### Collected data

┌──

(** Executing a list of transactions one after the other. *)
Fixpoint execute_all `{AlloyForks} `{TxEnv.EvmTypes} `{ReceiptTypes} `{RevmAccounts}
    `{SystemAddresses} {S : Type} `{DogeosHardforks S} `{ChainConfig S} {DB E : Type}
    `{Database DB E} `{!Revm DB} (txs : list Executable) :
    sresult (ScrollBlockExecutor S L1BlockInfo DB) (Failure EVMError) unit :=
  match txs with
  | [] => mret tt
  | tx :: txs => _ ← execute_transaction tx; execute_all txs
  end.

Section CacheLemmas.
Context `{AlloyForks} `{TxEnv.EvmTypes} `{ReceiptTypes} `{RevmAccounts} `{SystemAddresses}
  {S : Type} `{DogeosHardforks S} `{ChainConfig S} {DB E : Type} `{Database DB E} `{!Revm DB}.
Context {T : Type} (with_info : T -> U256 * Z -> Executable).

Lemma execute_cached_all txs infos (self : ScrollBlockExecutor S L1BlockInfo DB) :
  execute_cached with_info txs infos self =
  match execute_all (zip_with with_info txs infos) self with
  | (Err e, s) => (Err e, s)
  | (Ok _, s) =>
      if (length infos <? length txs)%nat then
        (Err (Error (ErrorMsg "fewer compression infos than transactions")), s)
      else (Ok (drop (length txs) infos), s)
  end.
Proof.
  revert infos self. induction txs as [|tx txs IH]; intros infos self; [done|].
  destruct infos as [|info infos]; [done|]. simpl. unfold mbind, sresult_bind.
  destruct (execute_transaction _ self) as [[g|e] s]; [|done]. rewrite IH.
  change (Datatypes.S (length infos) <? Datatypes.S (length txs))%nat
    with (length infos <? length txs)%nat. done.
Qed.

Lemma execute_all_steps (show show_debug : E -> string) txs (self self' : ScrollBlockExecutor S L1BlockInfo DB) :
  Forall executable_ok txs -> execute_all txs self = (Ok tt, self') ->
  rtc (exec_step show show_debug) self self'.
Proof.
  intros Hok. revert self. induction Hok as [|tx txs Htx _ IH]; intros self; simpl.
  - by intros [= <-].
  - intros (g & s & E1 & E2)%sbind_Ok. eapply rtc_l; [by eapply StepCommit|by apply IH].
Qed.

Lemma execute_all_receipts `{!RevmLaws DB} txs (self self' : ScrollBlockExecutor S L1BlockInfo DB) :
  execute_all txs self = (Ok tt, self') ->
  length (receipts self') = (length (receipts self) + length txs)%nat.
Proof.
  revert self. induction txs as [|tx txs IH]; intros self; simpl.
  - intros [= <-]. lia.
  - intros (g & s & E1 & E2)%sbind_Ok. apply IH in E2. rewrite E2.
    apply sbind_Ok in E1 as (out & s1 & Ex & Ec).
    apply preserves_execute in Ex as [_ _ _ Hr _ _].
    apply commit_Ok in Ec as (r & Er & _). rewrite Er, length_app, Hr. simpl. lia.
Qed.
End CacheLemmas.

(** Executing a block with cached compression results is executing its
    transactions, each with its own result, after the pre-execution changes: it
    succeeds exactly when that does and the two counts agree, with one receipt
    per transaction; a mismatch is the error that names it, and an earlier
    failure is passed on. *)
Theorem compression_cache_spec `{AlloyForks} `{TxEnv.EvmTypes} `{ReceiptTypes} `{RevmAccounts}
    `{SystemAddresses} {S : Type} `{DogeosHardforks S} `{ChainConfig S} {DB E : Type}
    `{Database DB E} `{!Revm DB} `{!RevmLaws DB} (show show_debug : E -> string) {T : Type}
    (with_info : T -> U256 * Z -> Executable) (txs : list T) (infos : list (U256 * Z))
    (self : ScrollBlockExecutor S L1BlockInfo DB) :
  let reference :=
    (_ ← apply_pre_execution_changes show show_debug;
     execute_all (zip_with with_info txs infos)) self in
  let cached := execute_block_with_compression_cache show show_debug with_info txs infos self in
  cached =
    match reference with
    | (Err e, s) => (Err e, s)
    | (Ok _, s) =>
        if (length infos <? length txs)%nat then
          (Err (Error (ErrorMsg "fewer compression infos than transactions")), s)
        else if (length txs <? length infos)%nat then
          (Err (Error (ErrorMsg "more compression infos than transactions")), s)
        else (Ok (finish s).2, s)
    end
  /\ forall result, cached.1 = Ok result ->
     length (br_receipts result) = (length (receipts self) + length txs)%nat.
Proof.
  intros reference cached.
  assert (Heq : cached = match reference with
    | (Err e, s) => (Err e, s)
    | (Ok _, s) =>
        if (length infos <? length txs)%nat then
          (Err (Error (ErrorMsg "fewer compression infos than transactions")), s)
        else if (length txs <? length infos)%nat then
          (Err (Error (ErrorMsg "more compression infos than transactions")), s)
        else (Ok (finish s).2, s)
    end).
  { subst cached reference. unfold execute_block_with_compression_cache, mbind, sresult_bind.
    destruct (apply_pre_execution_changes show show_debug self) as [[u|e] s]; [|done].
    rewrite execute_cached_all. destruct (execute_all _ s) as [[u'|e] s']; [|done].
    destruct (Nat.ltb_spec (length infos) (length txs)); [done|].
    destruct (Nat.ltb_spec (length txs) (length infos)) as [Hlt|Hge].
    - destruct (drop (length txs) infos) eqn:Ed; [|done].
      apply (f_equal length) in Ed. rewrite length_drop in Ed. simpl in Ed. lia.
    - rewrite drop_ge by lia. done. }
  split; [exact Heq|]. rewrite Heq. intros result. unfold reference, mbind, sresult_bind.
  destruct (apply_pre_execution_changes show show_debug self) as [[u|e] s] eqn:Ep; [|done].
  destruct (execute_all _ s) as [[[]|e] s'] eqn:Ea; [|done].
  destruct (Nat.ltb_spec (length infos) (length txs)); [done|].
  destruct (Nat.ltb_spec (length txs) (length infos)); [done|]. intros [= <-]. simpl.
  apply execute_all_receipts in Ea. rewrite Ea, length_zip_with.
  apply preserves_pre_execution in Ep as [_ _ _ -> _ _]. lia.
Qed.
Definition message_validation_kind (x : PayloadOrAttributes) : MessageValidationKind :=
  match x with OfPayload _ => KindPayload | OfAttributes _ => KindPayloadAttributes end.

Definition validate_dogeos_fields (x : PayloadOrAttributes) (kind : MessageValidationKind) :
    result unit EngineObjectValidationError :=
  if negb (is_none (poa_parent_beacon_block_root x)) then
    Err (ObjectError kind ParentBeaconBlockRootNotSupportedBeforeV3)
  else if negb (is_none (poa_withdrawals x)) then Err (ObjectError kind HasWithdrawalsPreShanghai)
  else Ok tt.

Definition validate_version_specific_fields (x : PayloadOrAttributes) :
    result unit EngineObjectValidationError :=
  validate_dogeos_fields x (message_validation_kind x).

Definition ensure_well_formed_attributes (a : ScrollPayloadAttributes Withdrawal) :
    result unit EngineObjectValidationError :=
  validate_dogeos_fields (OfAttributes a) KindPayloadAttributes.

(** [block.header.difficulty = U256::ONE]. *)
Definition with_difficulty (h : Header) (d : U256) : Header :=
  {| parent_hash := parent_hash h; ommers_hash := ommers_hash h; beneficiary := beneficiary h;
     state_root := state_root h; transactions_root := transactions_root h;
     receipts_root := receipts_root h; logs_bloom := logs_bloom h; difficulty := d;
     number := number h; gas_limit := gas_limit h; gas_used := gas_used h;
     timestamp := timestamp h; extra_data := extra_data h; mix_hash := mix_hash h;
     nonce := nonce h; base_fee_per_gas := base_fee_per_gas h;
     withdrawals_root := withdrawals_root h; blob_gas_used := blob_gas_used h;
     excess_blob_gas := excess_blob_gas h; parent_beacon_block_root := parent_beacon_block_root h;
     requests_hash := requests_hash h |}.

Definition with_header (b : SealedBlock T) (h : Header) : SealedBlock T :=
  {| block_header := h; transactions := transactions b; ommers := ommers b;
     withdrawals := withdrawals b |}.

(** The sealed block is the block with its hash. *)
Definition convert_payload_to_block (d : ExecutionData) :
    result (SealedBlock T * B256) (PayloadError EngineError) :=
  let expected_hash := payload_block_hash (payload d) in
  let? block := map_err ConversionFailed (try_into_block_with_sidecar (payload d) (sidecar d)) in
  let block := with_header block (with_difficulty (block_header block) 1) in
  let block_hash := hash_slow (block_header block) in
  if block_hash =? expected_hash then Ok (block, block_hash)
  else Err (BlockHash block_hash expected_hash).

└──

### INSTRUCTIONS FOR THE TASK
Which lines above include the string "reference"? Show them.

### FINISHED EXERCISE
  let reference :=
    match reference with
  intros reference cached.
  assert (Heq : cached = match reference with
  { subst cached reference. unfold execute_block_with_compression_cache, mbind, sresult_bind.
  split; [exact Heq|]. rewrite Heq. intros result. unfold reference, mbind, sresult_bind.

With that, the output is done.